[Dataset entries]
--- START ---

Lemma ignore_deleteFile_spec (env : Env) (n : string) (w : World) :
  ignore (deleteFile env n) w =
  (Ok tt, mkWorld (filter (fun m => negb (deleteFile_ok env m && String.eqb m n)) (storage w))
            (trace w ++ map DeletedFile
                          (if deleteFile_ok env n && existsb (String.eqb n) (storage w)
                           then [n] else []))
            (canvas w)).
Proof.
  unfold ignore, deleteFile.
  destruct (deleteFile_ok env n) eqn:Hok; [destruct (existsb (String.eqb n) (storage w)) eqn:He|];
    simpl.
  - f_equal. f_equal. unfold remove_name. apply filter_ext_in. intros m _.
    destruct (String.eqb_spec m n) as [->|Hne]; [rewrite Hok; reflexivity|].
    rewrite andb_false_r. reflexivity.
  - destruct w as [st tr cv]. simpl. rewrite app_nil_r. f_equal. f_equal.
    symmetry. apply filter_true_id. intros m Hm.
    destruct (String.eqb_spec m n) as [->|Hne].
    + exfalso. simpl in He. rewrite <- Bool.not_true_iff_false in He. apply He.
      apply existsb_exists. exists n. split; [exact Hm|apply String.eqb_refl].
    + rewrite andb_false_r. reflexivity.
  - destruct w as [st tr cv]. simpl. rewrite app_nil_r. f_equal. f_equal.
    symmetry. apply filter_true_id. intros m Hm.
    destruct (String.eqb_spec m n) as [->|Hne]; [rewrite Hok; reflexivity|].
    rewrite andb_false_r. reflexivity.
Qed.

Lemma forEach_delete_spec (env : Env) (files : list string) (w : World) :
  fst (forEach_ files (fun file => ignore (deleteFile env file)) w) = Ok tt /\
  storage (snd (forEach_ files (fun file => ignore (deleteFile env file)) w)) =
    filter (fun m => negb (deleteFile_ok env m && existsb (String.eqb m) files)) (storage w) /\
  canvas (snd (forEach_ files (fun file => ignore (deleteFile env file)) w)) = canvas w /\
  exists ds, trace (snd (forEach_ files (fun file => ignore (deleteFile env file)) w)) =
             trace w ++ map DeletedFile ds.
Proof.
  revert w. induction files as [|n files IH]; intros w.
  - simpl. split; [reflexivity|]. split; [|split; [reflexivity|exists []; rewrite app_nil_r; reflexivity]].
    symmetry. apply filter_true_id. intros m _. rewrite andb_false_r. reflexivity.
  - cbn [forEach_]. unfold bind. rewrite ignore_deleteFile_spec. cbv beta iota.
    destruct (IH (mkWorld (filter (fun m => negb (deleteFile_ok env m && String.eqb m n)) (storage w))
            (trace w ++ map DeletedFile
                          (if deleteFile_ok env n && existsb (String.eqb n) (storage w)
                           then [n] else []))
            (canvas w))) as (H1 & H2 & H3 & ds & H4).
    split; [exact H1|]. split; [|split; [rewrite H3; reflexivity|]].
    + rewrite H2. simpl. rewrite filter_filter_and. apply filter_ext. intros m.
      simpl. destruct (deleteFile_ok env m); simpl; [|reflexivity].
      destruct (String.eqb m n); reflexivity.
    + rewrite H4. simpl. rewrite <- app_assoc, <- map_app. eexists. reflexivity.
Qed.

Lemma cleanupFfmpeg_spec (env : Env) (files : list string) (w : World) :
  fst (cleanupFfmpeg env files w) = Ok tt /\
  storage (snd (cleanupFfmpeg env files w)) =
    filter (fun m => negb (deleteFile_ok env m &&
                           existsb (String.eqb m) (app files ["output.mp4"])))
           (storage w) /\
  canvas (snd (cleanupFfmpeg env files w)) = canvas w /\
  exists ds, trace (snd (cleanupFfmpeg env files w)) = app (trace w) (map DeletedFile ds).
Proof.
  unfold cleanupFfmpeg, bind.
  destruct (forEach_delete_spec env files w) as (H1 & H2 & H3 & ds & H4).
  destruct (forEach_ files (fun file => ignore (deleteFile env file)) w) as [r w1].
  simpl in H1, H2, H3, H4. subst r. rewrite ignore_deleteFile_spec. simpl.
  split; [reflexivity|]. split; [|split; [exact H3|]].
  - rewrite H2, filter_filter_and. apply filter_ext. intros m.
    rewrite existsb_app. simpl.
    destruct (deleteFile_ok env m); simpl; [|reflexivity].
    destruct (existsb (String.eqb m) files); simpl; [reflexivity|].
    rewrite orb_false_r. reflexivity.
  - rewrite H4, <- app_assoc, <- map_app. eexists. reflexivity.
Qed.

(** [X5] [cleanupFfmpeg] never fails, whatever [deleteFile] does: it
    removes from the encoder's storage exactly the files that are among
    the given names or ["output.mp4"] and whose deletion succeeds, keeps
    the canvas, and only adds [DeletedFile] events to the trace. *)
Theorem cleanupFfmpeg_effect (env : Env) (files : list string) (w : World) :
  fst (cleanupFfmpeg env files w) = Ok tt /\
  storage (snd (cleanupFfmpeg env files w)) =
    filter (fun m => negb (deleteFile_ok env m &&
                           existsb (String.eqb m) (app files ["output.mp4"])))
           (storage w) /\
  canvas (snd (cleanupFfmpeg env files w)) = canvas w /\
  exists ds, trace (snd (cleanupFfmpeg env files w)) = app (trace w) (map DeletedFile ds).
Proof. exact (cleanupFfmpeg_spec env files w). Qed.

(** ** Storage through an export attempt *)

Lemma renderFrame_storage scene p w a w1 :
  renderFrame scene p w = (Ok a, w1) -> storage w1 = storage w.
Proof.
  unfold renderFrame. destruct (renderSceneFrame (canvas w) scene p) as [[[]|e] c'];
    intros H; inversion H; reflexivity.
Qed.

Lemma canvasToUint8_storage env w a w1 :
  canvasToUint8 env w = (Ok a, w1) -> w1 = w.
Proof. unfold canvasToUint8. destruct (atob_ok env); intros H; inversion H; reflexivity. Qed.

Lemma writeFile_storage env n b w a w1 :
  writeFile env n b w = (Ok a, w1) -> storage w1 = add_name n (storage w).
Proof. unfold writeFile. destruct (writeFile_ok env n); intros H; inversion H; reflexivity. Qed.

Lemma onStage_storage st p w a w1 :
  onStage st p w = (Ok a, w1) -> storage w1 = storage w.
Proof. unfold onStage, emit. intros H. inversion H. reflexivity. Qed.

Lemma frameLoop_Ok_storage env scene fs tf frame left fi wr w fi' wr' w' :
  frameLoop env scene fs tf frame left fi wr w = (Ok (fi', wr'), w') ->
  exists new, wr' = wr ++ new /\
              storage w' = fold_left (fun st n => add_name n st) new (storage w).
Proof.
  revert frame fi wr w. induction left as [|left IH]; intros frame fi wr w H.
  - simpl in H. inversion H. exists []. rewrite app_nil_r. auto.
  - simpl in H.
    apply bind_Ok_inv in H as (a1 & w1 & H1 & H).
    apply bind_Ok_inv in H as (a2 & w2 & H2 & H).
    apply bind_Ok_inv in H as (a3 & w3 & H3 & H).
    apply bind_Ok_inv in H as (a4 & w4 & H4 & H).
    destruct (IH _ _ _ _ H) as (new & E1 & E2).
    exists (frameName fi :: new). rewrite E1, <- app_assoc. split; [reflexivity|].
    rewrite E2, (onStage_storage _ _ _ _ _ H4), (writeFile_storage _ _ _ _ _ _ H3).
    rewrite (canvasToUint8_storage _ _ _ _ H2), (renderFrame_storage _ _ _ _ _ H1).
    reflexivity.
Qed.

Lemma sceneLoop_Ok_storage env tf scenes fi wr w fi' wr' w' :
  sceneLoop env tf scenes fi wr w = (Ok (fi', wr'), w') ->
  exists new, wr' = wr ++ new /\
              storage w' = fold_left (fun st n => add_name n st) new (storage w).
Proof.
  revert fi wr w. induction scenes as [|sc rest IH]; intros fi wr w H.
  - simpl in H. inversion H. exists []. rewrite app_nil_r. auto.
  - simpl in H. apply bind_Ok_inv in H as ([fi1 wr1] & w1 & H1 & H).
    destruct (frameLoop_Ok_storage _ _ _ _ _ _ _ _ _ _ _ _ H1) as (n1 & E1 & S1).
    destruct (IH _ _ _ H) as (n2 & E2 & S2).
    exists (n1 ++ n2). rewrite E2, E1, app_assoc. split; [reflexivity|].
    rewrite S2, S1, fold_left_app. reflexivity.
Qed.

(** An attempt whose frame stage cannot fail reaches the steps after the
    frame loop with every frame file written. *)
Lemma synthesizeVideo_split env scenes w :
  framesEnvOk env ->
  Forall (fun s => findGradient (gradientId s) <> None) scenes ->
  scenes <> [] ->
  exists w1,
    storage w1 = fold_left (fun st n => add_name n st)
                   (map frameName (seq 0 (frameCount scenes))) (storage w) /\
    trace w1 = trace w ++ [OnStage loading (1 # 10); EncoderLoaded; OnStage loading 1] ++
               sceneEvents (totalFramesFor scenes) scenes 0 /\
    synthesizeVideo env scenes w =
      afterFrames env (map frameName (seq 0 (frameCount scenes))) w1.
Proof.
  intros (Hload & Hctx & Hatob & Hwrite) Hg Hne.
  unfold synthesizeVideo.
  destruct (Nat.eqb_spec (List.length scenes) 0) as [Hl|_].
  { destruct scenes; [congruence|discriminate]. }
  rewrite (bind_Ok _ _ _ _ _ (loadEncoder_ok env w Hload)).
  rewrite (bind_Ok createCanvas _ _ tt _ eq_refl).
  rewrite (bind_Ok _ _ _ _ _ (getContext_ok env _ Hctx)).
  match goal with
  | |- context [bind (sceneLoop _ _ _ 0 []) _ ?w0] =>
      destruct (sceneLoop_ok env (totalFramesFor scenes) scenes 0 [] w0 Hatob Hwrite Hg
                  eq_refl eq_refl) as (w1 & E1 & T1 & _ & _)
  end.
  destruct (sceneLoop_Ok_storage _ _ _ _ _ _ _ _ _ E1) as (new & En & Sn).
  simpl in En. subst new. simpl in Sn.
  exists w1. split; [exact Sn|]. split; [rewrite T1; simpl; rewrite <- app_assoc; reflexivity|].
  rewrite (bind_Ok _ _ _ _ _ E1). reflexivity.
Qed.

Lemma existsb_add_name n s : existsb (String.eqb n) (add_name n s) = true.
Proof.
  unfold add_name. destruct (existsb (String.eqb n) s) eqn:E; [exact E|].
  rewrite existsb_app. simpl. rewrite String.eqb_refl, orb_true_r. reflexivity.
Qed.
(** A span as the vendor documents it: strings for the text fields,
    integers for the offsets, a float for the confidence; each may be
    absent. *)
Definition str_or_absent (entity : gmap string value) (k : string) : bool :=
  match entity !! k with
  | None | Some (VStr _) => true
  | _ => false
  end.

Definition int_or_absent (entity : gmap string value) (k : string) : bool :=
  match entity !! k with
  | None | Some (VInt _) => true
  | _ => false
  end.

Definition codemaps_well_formed (entity : gmap string value) : bool :=
  match entity !! "codemaps" with
  | None => true
  | Some (VDict d) =>
      match d !! "imo" with
      | None => true
      | Some (VDict imo_data) =>
          match imo_data !! "confidence" with
          | None | Some (VFloat _) => true
          | _ => false
          end
      | _ => false
      end
  | _ => false
  end.

Definition well_formed_span (e : value) : bool :=
  match e with
  | VDict entity =>
      str_or_absent entity "assertion" && str_or_absent entity "text"
      && str_or_absent entity "semantic"
      && int_or_absent entity "begin" && int_or_absent entity "end"
      && codemaps_well_formed entity
  | _ => false
  end.

(** ** Sample inputs *)

Definition dict (l : list (string * value)) : value := VDict (list_to_map l).

(** A response with one entity. *)
Definition response_of (entity : list (string * value)) : gmap string value :=
  list_to_map [ ("entities", VList [dict entity]) ].

Definition sample_text : string :=
  "Patient has hypertension and takes aspirin daily.".

(** A span of "hypertension" in [sample_text], with a vendor confidence. *)
Definition sample_span (begin end_ : Z) (assertion : string) (confidence : value)
  : list (string * value) :=
  [ ("text", VStr "hypertension"); ("begin", VInt begin); ("end", VInt end_);
    ("semantic", VStr "problem"); ("assertion", VStr assertion); ("id", VStr "e1");
    ("codemaps", dict [ ("imo", dict [ ("lexical_code", VStr "1234");
                                        ("lexical_title", VStr "Hypertension");
                                        ("confidence", confidence) ]) ]) ].


(** The record the parser builds for [sample_span 12 end_ "present" vendor]
    when [float(vendor)] is [confidence]. *)
Definition sample_record (length : Z) (context : string) (vendor : value)
  (confidence : float) : record :=
  list_to_map
    [ ("text", VStr "hypertension"); ("code", VStr "1234");
      ("code_system", VStr "IMO"); ("description", VStr "Hypertension");
      ("offset", VInt 12); ("length", VInt length);
      ("confidence", VFloat confidence); ("context", VStr context);
      ("entity_id", VStr "e1"); ("semantic", VStr "problem");
      ("assertion", VStr "present");
      ("codemaps", dict [ ("imo", dict [ ("lexical_code", VStr "1234");
                                          ("lexical_title", VStr "Hypertension");
                                          ("confidence", vendor) ]) ]) ].

(** ** The processor and the vendor's service *)

(** Truth value of a value, as [if v] and [not v] read it. *)
Definition truthy (v : value) : bool :=
  match v with
  | VNone => false
  | VBool b => b
  | VInt z => negb (z =? 0)
  | VFloat f => negb (PrimFloat.is_zero f)
  | VStr s => negb (Str.is_empty s)
  | VList l => match l with [] => false | _ :: _ => true end
  | VDict d => negb (bool_decide (d = ∅))
  end.

(** The attributes of an [NLPProcessor].  [None] is [VNone]. *)
Record NLPProcessor := {
  auth_url : value;
  entity_extraction_url : value;
  normalize_enrichment_url : value;
  normalize_url : value;
  client_id : value;
  client_secret : value;
  access_token : value;
  token_expiry : value;
  workflow_client_id : value;
  workflow_client_secret : value;
  workflow_access_token : value;
  workflow_token_expiry : value
}.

--- END ---

_PROBLEM TO WORK ON_:
Copy every line of the entries in which "present" can be found.

_WRITTEN SOLUTION_:
(** The record the parser builds for [sample_span 12 end_ "present" vendor]
      ("assertion", VStr "present");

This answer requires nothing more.